[WORKING DATA — start]

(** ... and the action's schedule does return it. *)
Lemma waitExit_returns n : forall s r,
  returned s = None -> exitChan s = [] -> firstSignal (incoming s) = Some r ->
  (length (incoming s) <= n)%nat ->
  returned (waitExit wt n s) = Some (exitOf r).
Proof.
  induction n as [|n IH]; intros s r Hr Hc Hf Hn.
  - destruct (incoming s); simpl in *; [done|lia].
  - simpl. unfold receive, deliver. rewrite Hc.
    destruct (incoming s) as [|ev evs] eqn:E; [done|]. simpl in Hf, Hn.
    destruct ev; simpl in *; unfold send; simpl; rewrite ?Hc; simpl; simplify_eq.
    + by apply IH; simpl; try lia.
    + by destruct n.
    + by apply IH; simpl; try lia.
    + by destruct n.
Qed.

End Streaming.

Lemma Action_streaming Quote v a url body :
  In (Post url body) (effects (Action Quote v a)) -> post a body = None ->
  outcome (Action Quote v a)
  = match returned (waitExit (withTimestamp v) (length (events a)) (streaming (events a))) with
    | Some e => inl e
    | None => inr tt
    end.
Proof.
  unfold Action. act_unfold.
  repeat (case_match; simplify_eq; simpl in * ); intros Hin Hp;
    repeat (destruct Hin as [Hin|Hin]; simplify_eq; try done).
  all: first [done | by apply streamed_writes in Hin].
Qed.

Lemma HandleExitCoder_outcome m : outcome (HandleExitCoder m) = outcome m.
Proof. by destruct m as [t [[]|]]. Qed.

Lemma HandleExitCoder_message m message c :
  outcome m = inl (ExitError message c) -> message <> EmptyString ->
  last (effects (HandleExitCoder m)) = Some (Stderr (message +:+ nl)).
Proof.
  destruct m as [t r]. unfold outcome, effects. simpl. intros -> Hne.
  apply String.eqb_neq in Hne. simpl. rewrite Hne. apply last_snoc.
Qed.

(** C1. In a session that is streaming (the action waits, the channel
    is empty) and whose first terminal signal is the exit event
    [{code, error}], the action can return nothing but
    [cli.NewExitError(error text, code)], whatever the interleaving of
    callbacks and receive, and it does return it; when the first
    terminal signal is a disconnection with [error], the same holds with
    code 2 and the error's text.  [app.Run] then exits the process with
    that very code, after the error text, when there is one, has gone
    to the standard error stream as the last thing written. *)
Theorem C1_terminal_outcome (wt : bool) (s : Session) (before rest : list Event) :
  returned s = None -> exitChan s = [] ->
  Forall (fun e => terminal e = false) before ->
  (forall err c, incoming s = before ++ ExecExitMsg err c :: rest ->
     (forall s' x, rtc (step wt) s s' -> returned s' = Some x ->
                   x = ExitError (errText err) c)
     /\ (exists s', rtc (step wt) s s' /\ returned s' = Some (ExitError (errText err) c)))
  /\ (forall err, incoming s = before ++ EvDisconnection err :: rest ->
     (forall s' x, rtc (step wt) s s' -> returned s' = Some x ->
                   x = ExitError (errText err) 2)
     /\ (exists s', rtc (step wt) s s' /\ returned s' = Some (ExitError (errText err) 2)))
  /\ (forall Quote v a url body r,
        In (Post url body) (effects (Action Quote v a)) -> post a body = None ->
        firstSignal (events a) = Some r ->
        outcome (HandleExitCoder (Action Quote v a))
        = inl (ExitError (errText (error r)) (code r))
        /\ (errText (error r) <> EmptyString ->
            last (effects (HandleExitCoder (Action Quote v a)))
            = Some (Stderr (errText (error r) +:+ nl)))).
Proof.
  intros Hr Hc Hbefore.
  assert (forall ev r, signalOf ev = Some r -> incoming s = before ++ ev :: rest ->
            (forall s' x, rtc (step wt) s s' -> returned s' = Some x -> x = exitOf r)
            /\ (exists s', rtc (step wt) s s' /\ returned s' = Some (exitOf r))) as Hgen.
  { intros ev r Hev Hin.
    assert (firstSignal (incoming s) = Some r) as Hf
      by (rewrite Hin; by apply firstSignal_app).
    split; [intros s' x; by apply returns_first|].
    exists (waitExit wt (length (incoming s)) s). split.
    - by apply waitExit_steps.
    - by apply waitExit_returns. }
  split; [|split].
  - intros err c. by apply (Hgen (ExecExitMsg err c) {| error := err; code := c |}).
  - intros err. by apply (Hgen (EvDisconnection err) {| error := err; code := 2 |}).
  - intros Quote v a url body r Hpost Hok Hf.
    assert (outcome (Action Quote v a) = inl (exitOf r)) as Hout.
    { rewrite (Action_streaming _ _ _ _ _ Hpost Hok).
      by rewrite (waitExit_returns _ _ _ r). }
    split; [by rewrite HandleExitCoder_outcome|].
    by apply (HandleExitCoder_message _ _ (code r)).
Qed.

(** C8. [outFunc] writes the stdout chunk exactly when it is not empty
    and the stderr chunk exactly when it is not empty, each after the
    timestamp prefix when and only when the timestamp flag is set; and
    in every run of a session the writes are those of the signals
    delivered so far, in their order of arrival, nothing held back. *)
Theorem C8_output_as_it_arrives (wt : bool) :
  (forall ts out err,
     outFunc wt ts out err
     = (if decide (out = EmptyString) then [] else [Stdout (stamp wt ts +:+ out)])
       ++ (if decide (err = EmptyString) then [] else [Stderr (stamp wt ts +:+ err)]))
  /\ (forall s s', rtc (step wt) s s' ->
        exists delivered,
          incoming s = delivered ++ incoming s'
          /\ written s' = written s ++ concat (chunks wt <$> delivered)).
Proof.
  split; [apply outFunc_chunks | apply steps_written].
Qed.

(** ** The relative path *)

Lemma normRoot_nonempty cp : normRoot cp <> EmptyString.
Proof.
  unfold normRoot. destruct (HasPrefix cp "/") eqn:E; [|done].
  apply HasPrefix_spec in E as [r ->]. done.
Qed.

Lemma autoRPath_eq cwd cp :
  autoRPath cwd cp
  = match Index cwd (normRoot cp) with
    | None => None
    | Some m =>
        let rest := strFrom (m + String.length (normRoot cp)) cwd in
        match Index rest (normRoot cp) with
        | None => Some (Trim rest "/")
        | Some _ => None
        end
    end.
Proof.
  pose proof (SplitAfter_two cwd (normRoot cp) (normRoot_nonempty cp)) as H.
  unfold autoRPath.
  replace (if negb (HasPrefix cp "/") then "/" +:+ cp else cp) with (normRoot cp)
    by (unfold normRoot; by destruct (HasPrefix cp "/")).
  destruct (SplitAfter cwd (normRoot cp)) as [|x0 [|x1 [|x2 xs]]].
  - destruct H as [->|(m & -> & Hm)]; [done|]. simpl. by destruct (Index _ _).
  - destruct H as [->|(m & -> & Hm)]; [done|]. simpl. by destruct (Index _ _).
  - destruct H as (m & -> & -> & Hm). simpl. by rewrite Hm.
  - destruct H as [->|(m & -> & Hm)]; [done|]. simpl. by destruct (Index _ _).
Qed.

[WORKING DATA — finish]

> _INSTRUCTIONS TO FOLLOW_
In the listing above, please copy exactly the lines from the first through the one that contains "destruct ev; simpl", and no others.

> _RESULT OF THE TASK_
(** ... and the action's schedule does return it. *)
Lemma waitExit_returns n : forall s r,
  returned s = None -> exitChan s = [] -> firstSignal (incoming s) = Some r ->
  (length (incoming s) <= n)%nat ->
  returned (waitExit wt n s) = Some (exitOf r).
Proof.
  induction n as [|n IH]; intros s r Hr Hc Hf Hn.
  - destruct (incoming s); simpl in *; [done|lia].
  - simpl. unfold receive, deliver. rewrite Hc.
    destruct (incoming s) as [|ev evs] eqn:E; [done|]. simpl in Hf, Hn.
    destruct ev; simpl in *; unfold send; simpl; rewrite ?Hc; simpl; simplify_eq.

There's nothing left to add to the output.